Wednesday, October 31, 2012

My Son Just Turned 1

I can't believe it has only been a year.

I remember you were at our old rented house in Bayswater. You just finished your gym session and you were cooking camote (sweet potatoes). You were on a diet and of course, I was with you on your diet. I was upstairs. I felt like my whole body was made with rocks. My breathing was in short intervals, my hands were clammy. I asked my Mom and sister to come over because I was scared, I wasn't feeling well and Levi wasn't moving when I try to talk to him.

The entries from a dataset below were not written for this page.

Lemma calm_log_path p a mode run_id : calm H (log_path H p a mode run_id).
Proof. unfold log_path. calm. Qed.

End Calm.
#[export] Hint Resolve calm_utc_now calm_sha256_file calm_git_text calm_artifact_record calm_artifact_records
  calm_artifact_directory calm_log_path : runlog.

(** ** The transcript *)

Section Transcript.
Context {W : Type} (H : run_host W) `{!LoggedHost H}.
Implicit Types s : st W.

(** The files are [c] with [log] holding [x]; [out] was read of children, of which
    [past] is known. *)
Definition holds (log : string) (x : bytes) (c : gmap string bytes) (out : bytes) (past : list (event W)) (w : W) : Prop :=
  content w = <[log := x]> c ∧ output w = out ∧ history w = past.

Lemma holds_same log x c out past w w' : holds log x c out past w → same w w' → holds log x c out past w'.
Proof. unfold holds, same. intros (<- & <- & <-) (-> & -> & -> & _). done. Qed.

(** What was emitted is in the transcript; of a payload that could not be emitted, a part
    may be. *)
Lemma wp_emit log b x c out past s :
  holds log x c out past (world s) →
  wp (emit H log b) (λ r s', ∃ part, part `prefix_of` b ∧ (∀ u, r = Ok u → part = b)
    ∧ holds log (x ++ part) c out past (world s') ∧ stdout s' = stdout s
    ∧ (reads_left (world s') ≤ reads_left (world s))%nat) s.
Proof.
  intros (Hc & Ho & Hr). unfold emit. apply wp_bind, wp_effect.
  assert (content (world s) !! log = Some x) as Hx by (by rewrite Hc, lookup_insert_eq).
  pose proof (write_law log b (world s) x Hx) as HW. destruct (r_write H log b (world s)) as [r w'].
  destruct HW as (part & Hpart & Hall & Hc' & Ho' & Hr' & Hl). cbn [fst snd].
  assert (holds log (x ++ part) c out past w') as Hw'
    by (repeat split; [by rewrite Hc', Hc, insert_insert_eq|congruence..]).
  assert (calm H (effect (r_flush H log) ;;
    catch [BrokenPipeError; OSError] (effect (r_stdout_write H b) ;; effect (r_stdout_flush H)) (λ _, mret tt))) as Hrest by calm.
  destruct r as [u|e].
  - eapply (wp_calm H); [apply near_refl|done|]. intros r s' [Hs' Es']. exists part. rewrite (Hall u) in * by done.
    split; [done|]. split; [done|]. split; [by eapply holds_same|]. split; [done|].
    destruct Hs' as (_ & _ & _ & ?). cbn in *. lia.
  - exists part. split; [done|]. split; [done|]. split; [exact Hw'|]. split; [done|exact Hl].
Qed.

(** The transcript gets what is read of the child, all of it when the loop ends well. *)
Lemma wp_copy_loop fuel log x c out past s :
  holds log x c out past (world s) → (reads_left (world s) < fuel)%nat →
  wp (copy_loop H fuel log) (λ r s', ∃ more part, part `prefix_of` more ∧ (∀ u, r = Ok u → part = more)
    ∧ holds log (x ++ part) c (out ++ more) past (world s') ∧ stdout s' = stdout s) s.
Proof.
  revert x out s. induction fuel as [|fuel IH]; intros x out s Hs Hf; [lia|]. cbn [copy_loop].
  apply wp_bind, wp_effect. pose proof (child_read_law 65536 (world s)) as HR.
  destruct (r_child_read H 65536 (world s)) as [[b|e] w']; cbn [fst snd].
  2: { exists [], []. rewrite !app_nil_r. split; [done|]. split; [done|]. split; [by eapply holds_same|done]. }
  destruct Hs as (Hc & Ho & Hr). destruct HR as (Hc' & Ho' & Hr' & Hl).
  assert (holds log x c (out ++ b) past w') as Hw' by (repeat split; congruence).
  destruct b as [|y b].
  { exists [], []. rewrite !app_nil_r in *. split; [done|]. split; [done|]. split; [exact Hw'|done]. }
  specialize (Hl ltac:(done)). apply wp_bind. eapply wp_mono; [by apply (wp_emit log (y :: b))|].
  intros r s1 (part & Hpart & Hall & H1 & E1 & L1). cbn [world] in L1. destruct r as [u|e].
  - rewrite (Hall u) in H1 by done. eapply wp_mono; [apply IH; [exact H1|lia]|].
    intros r s2 (more & part2 & Hp2 & Hall2 & H2 & E2). exists ((y :: b) ++ more), ((y :: b) ++ part2).
    rewrite !app_assoc in *. split; [by apply prefix_app|]. split; [intros v Hv; by rewrite (Hall2 v Hv)|].
    split; [done|by cbn [stdout world] in *; congruence].
  - exists (y :: b), part. split; [done|]. split; [done|]. split; [exact H1|by cbn [stdout world] in *; congruence].
Qed.

(** What the transcript says about the child: everything it printed and no more, when it
    was started with [command] in a world that is [born] and has returned the code of the
    outcome; or the part before an interruption; or the part before an error that is
    recorded. *)
Definition account (run_id : string) (command : list string) (born : W → Prop) (past : list (event W))
    (more shown error : bytes) (past' : list (event W)) (o : outcome) : Prop :=
  (shown = more ∧ error = [] ∧ interrupted o = false
   ∧ ∃ w0, born w0 ∧ past' = past ++ [Started command w0; Returned (exit_code o)])
  ∨ (shown `prefix_of` more ∧ error = [] ∧ interrupted o = true ∧ exit_code o = 130)
  ∨ (shown `prefix_of` more ∧ interrupted o = false ∧ exit_code o = 127
     ∧ ∃ e, caught [OSError] e = true ∧ error = marker "RUN-ERROR" (error_payload run_id e)).

Lemma wp_stop_child child log x c out past s :
  holds log x c out past (world s) →
  wp (stop_child H child) (λ _ s', ∃ past, holds log x c out past (world s') ∧ stdout s' = stdout s) s.
Proof.
  intros Hs.
  assert (∀ past' w' t, holds log x c out past' w' → ∃ past'', holds log x c out past'' (r_child_wait H t w').2) as Hwait.
  { intros past' w' t (Hc & Ho & _). pose proof (child_wait_law t w') as Hw. destruct (r_child_wait H t w') as [r w''].
    destruct Hw as (Hc' & Ho' & _). eexists. repeat split; cbn; congruence. }
  unfold stop_child. destruct child; [|by exists past].
  apply wp_bind, wp_effect. pose proof (holds_same _ _ _ _ _ _ _ Hs (child_poll_same (world s))) as H1.
  destruct (r_child_poll H (world s)) as [[[k|]|e] w1]; cbn [fst snd] in *; [by exists past| |by exists past].
  apply wp_bind, wp_effect. cbn [world stdout]. pose proof (holds_same _ _ _ _ _ _ _ H1 (child_terminate_same w1)) as H2.
  destruct (r_child_terminate H w1) as [[u|e] w2]; cbn [fst snd] in *; [|by exists past].
  apply wp_catch, wp_bind, wp_effect. cbn [world stdout].
  destruct (Hwait _ _ (Some (seconds 5)) H2) as [past2 H3].
  destruct (r_child_wait H (Some (seconds 5)) w2) as [[k|e] w3]; cbn [fst snd] in *; [by exists past2|].
  destruct (caught [TimeoutExpired] e); [|by exists past2].
  apply wp_bind, wp_effect. cbn [world stdout]. pose proof (holds_same _ _ _ _ _ _ _ H3 (child_kill_same w3)) as H4.
  destruct (r_child_kill H w3) as [[v|e'] w4]; cbn [fst snd] in *; [|by exists past2].
  apply wp_bind, wp_effect. cbn [world stdout]. destruct (Hwait _ _ None H4) as [past5 H5].
  destruct (r_child_wait H None w4) as [[k|e''] w5]; cbn [fst snd] in *; by exists past5.
Qed.

Lemma wp_handle log run_id command born past0 child e x c out more shown past s :
  shown `prefix_of` more → holds log (x ++ shown) c (out ++ more) past (world s) →
  wp (handle H log run_id child e) (λ r s', ∃ o error past, r = Ok o
    ∧ (raised o = None → account run_id command born past0 more shown error past o)
    ∧ holds log (x ++ shown ++ error) c (out ++ more) past (world s') ∧ stdout s' = stdout s) s.
Proof.
  intros Hp Hs. unfold handle. destruct (caught [KeyboardInterrupt] e).
  { apply wp_bind, wp_reify. eapply wp_mono; [by eapply wp_stop_child|]. intros r s' (past' & H1 & E1).
    eexists _, [], past'. rewrite app_nil_r. split; [done|]. split; [|by split]. intros _. right. left. by destruct r. }
  destruct (caught [OSError] e) eqn:He.
  - apply wp_bind, wp_reify. eapply wp_mono; [by eapply wp_emit|]. intros r s' (part & _ & Hall & H1 & E1 & _).
    eexists _, part, past. rewrite <- app_assoc in H1. split; [done|]. split; [|by split].
    destruct r as [u|e']; [|done]. intros _. right. right. rewrite (Hall u) by done. split; [done|].
    split; [done|]. split; [done|]. by exists e.
  - eexists _, [], past. rewrite app_nil_r. split; [done|]. by split.
Qed.

Lemma wp_supervise fuel log run_id command cwd x c out past0 s :
  holds log x c out past0 (world s) → (limit < fuel)%nat →
  wp (supervise H fuel log run_id command cwd) (λ r s', ∃ o more shown error past, r = Ok o
    ∧ (raised o = None → account run_id command (holds log x c out past0) past0 more shown error past o)
    ∧ holds log (x ++ shown ++ error) c (out ++ more) past (world s') ∧ stdout s' = stdout s) s.
Proof.
  intros Hs Hf. unfold supervise. apply wp_bind, wp_reify, wp_effect.
  pose proof (spawn_law command cwd (world s)) as HS. destruct (r_spawn H command cwd (world s)) as [r w1].
  destruct HS as (Hc1 & Ho1 & Hr1). pose proof Hs as (Hc & Ho & Hr). cbn [fst snd] in *. destruct r as [u|e].
  - assert (holds log x c out (past0 ++ [Started command (world s)]) w1) as H1 by (repeat split; congruence).
    apply wp_bind, wp_reify, wp_bind. eapply wp_mono.
    { apply wp_copy_loop; [exact H1|]. cbn. pose proof (left_limit (LoggedHost := _) w1). lia. }
    intros r s2 (more & part & Hp & Hall & H2 & E2). destruct r as [v|e].
    + rewrite (Hall v) in * by done. apply wp_effect. pose proof (child_wait_law None (world s2)) as HW.
      destruct (r_child_wait H None (world s2)) as [r w3]. destruct HW as (Hc3 & Ho3 & Hr3). destruct H2 as (Hc2 & Ho2 & Hr2).
      cbn [fst snd]. destruct r as [k|e].
      * eexists _, more, more, [], (history w3). rewrite app_nil_r. split; [done|]. split.
        -- intros _. left. split_and!; [done..|]. exists (world s). split; [done|]. by rewrite Hr3, Hr2, <- app_assoc.
        -- split; [|done]. repeat split; cbn; congruence.
      * eapply wp_mono; [apply (wp_handle log run_id command (holds log x c out past0) past0 true e x c out more more (history w3));
          [done|by repeat split; cbn; congruence]|].
        intros r s4 (o & error & past4 & ? & ? & ? & ?). exists o, more, more, error, past4. repeat (split; [done|]). cbn in *. congruence.
    + eapply wp_mono; [by eapply wp_handle|]. intros r s4 (o & error & past4 & ? & ? & ? & ?).
      exists o, more, part, error, past4. repeat (split; [done|]). cbn in *. congruence.
  - assert (holds log x c out past0 w1) as H1 by (repeat split; congruence).
    eapply wp_mono; [apply (wp_handle log run_id command (holds log x c out past0) past0 false e x c out [] [] past0);
      [done|by rewrite !app_nil_r]|].
    intros r s4 (o & error & past4 & ? & ? & ? & ?). exists o, [], [], error, past4. done.
Qed.

Lemma wp_record_end log run_id started o x c out past s :
  holds log x c out past (world s) →
  wp (record_end H log run_id started o) (λ r s', ∃ y, holds log (x ++ y) c out past (world s') ∧ stdout s' = stdout s
    ∧ ∀ k, r = Ok k → raised o = None ∧ k = exit_code o
        ∧ ∃ end_utc duration, y = marker "RUN-END" (end_payload run_id end_utc duration o)) s.
Proof.
  intros Hs. unfold record_end.
  assert (∀ e s', near H s s' → ∃ y, holds log (x ++ y) c out past (world s') ∧ stdout s' = stdout s
    ∧ ∀ k, Err e = Ok k → raised o = None ∧ k = exit_code o
        ∧ ∃ end_utc duration, y = marker "RUN-END" (end_payload run_id end_utc duration o)) as Hearly.
  { intros e s' [S' E']. exists []. rewrite app_nil_r. split; [by eapply holds_same|done]. }
  step_calm s; [exact Hearly|]. intros end_utc s1 N1. step_calm s; [exact Hearly|]. intros t s2 [S2 E2]. clear Hearly.
  apply wp_bind. eapply wp_mono; [by eapply wp_emit, holds_same|].
  intros r s3 (part & _ & Hall & H3 & E3 & _). destruct r as [u|e]; [|eexists; split; [done|]; split; [congruence|done]].
  rewrite (Hall u) in H3 by done. clear part Hall.
  assert (∀ e s', near H s3 s' → ∃ y, holds log (x ++ y) c out past (world s') ∧ stdout s' = stdout s
    ∧ ∀ k, Err e = Ok k → raised o = None ∧ k = exit_code o
        ∧ ∃ end_utc duration, y = marker "RUN-END" (end_payload run_id end_utc duration o)) as Hlate.
  { intros e s' [S' E']. eexists. split; [by eapply holds_same|]. split; [congruence|done]. }
  step_calm s3; [exact Hlate|]. intros v s4 N4. step_calm s3; [exact Hlate|]. intros v' s5 [S5 E5].
  destruct (raised o) as [e|]; [by apply (Hlate e)|]. eexists. split; [by eapply holds_same|].
  split; [cbn [stdout] in *; congruence|]. intros k [= <-]. eauto.
Qed.

(** When a child is started, the transcript is new and holds the description of the run. *)
Definition begun (log : string) (metadata : value) (w : W) : W → Prop :=
  holds log (marker "RUN-BEGIN" metadata) (content w) (output w) (history w).

(** A transcript of a run of [command], which returned [r]: [log] is new, and when there
    is a result it says what it is. *)
Definition transcript (log run_id : string) (metadata : value) (command : list string) (w : W) (r : result Z) (w' : W) : Prop :=
  content w !! log = None ∧ ∃ x out past, holds log x (content w) out past w' ∧
  ∀ k, r = Ok k → ∃ more shown error end_utc duration o,
    raised o = None ∧ exit_code o = k
    ∧ account run_id command (begun log metadata w) (history w) more shown error past o ∧ out = output w ++ more
    ∧ x = marker "RUN-BEGIN" metadata ++ shown ++ error ++ marker "RUN-END" (end_payload run_id end_utc duration o).

Lemma transcript_same log run_id metadata command w r w' w'' :
  transcript log run_id metadata command w r w' → same w' w'' → transcript log run_id metadata command w r w''.
Proof. intros (? & x & out & code & Hh & ?) Hs. split; [done|]. exists x, out, code. split; [by eapply holds_same|done]. Qed.

Lemma transcript_err log run_id metadata command w r w' e :
  transcript log run_id metadata command w r w' → transcript log run_id metadata command w (Err e) w'.
Proof. intros (? & x & out & code & Hh & ?). split; [done|]. by exists x, out, code. Qed.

My mom and sister arrived and they tried to cheer me up. I remember you offering me camote and I got angry because you didn't understand the severity of the situation. Then you saw how pale I was and when I finally asked if I can be taken to the hospital, you were panicking. I remember you were trying to act calm but I know you and I can feel that you were scared, too. My vision got narrower, I was so silent on the way to the hospital and I was so sure I was about to die.

visited my son who just turned a year older today.
I love you and your dad so much. Have fun on your day!
I miss you both
In the emergency room, they took my BP and it escalated to 250/150. Within earshot, they told me that I was experiencing eclampsia and that I need to give birth. I got scared and I cried in the ER Room and I called out my Mom's name. Hospital staff told Lito, "Sir, mahal baya ang CS (Sir, CS operations are expensive). I remember you saying, "I don't care! Save my wife! Save my kid! I can pay!".

Everything was a blur after. I remember streaks of light. I remember looking for you in the operating room. I remember being so thirsty. The next thing I know, they told me I had given birth. I was so weak and all I wanted was to see my son but they wouldn't let me.

I saw you in my recovery room and you said, "Everything is fine. Our son is born. He is so handsome." I said, "Liwat nimo?" (Does he look like you?) And you said you weren't sure yet. You said everything will be fine. You said you love me so much. You said you can't bear to lose me. We had no idea that a year from that moment, I would be left alone here.

I first saw Levi and I knew right then and there that he looks like Lito despite the tubes. I saw his fingers, they were candle like just like his dad's. I got so addicted that I want to be with him every single day. He was so fragile and so small but he smiles through the tubes. Such a strong spirit for a little one. So like his dad's.

When Levi died, I just didn't deal with his passing, I also dealt with the everyday pangs of death and childbirth-- like having to pump breast milk but no one to give the milk to. Like having to fold his clothes and saying goodbye to our plans.

Lito and I were so brave to go through it all. He was calm, he always gave me jokes, and make me feel that everything's gonna be alright. Our challenges then were bearable. It wasn't easy. God, it was so hard. But he was there. He was there with me and I know deep in my heart that we can do it together.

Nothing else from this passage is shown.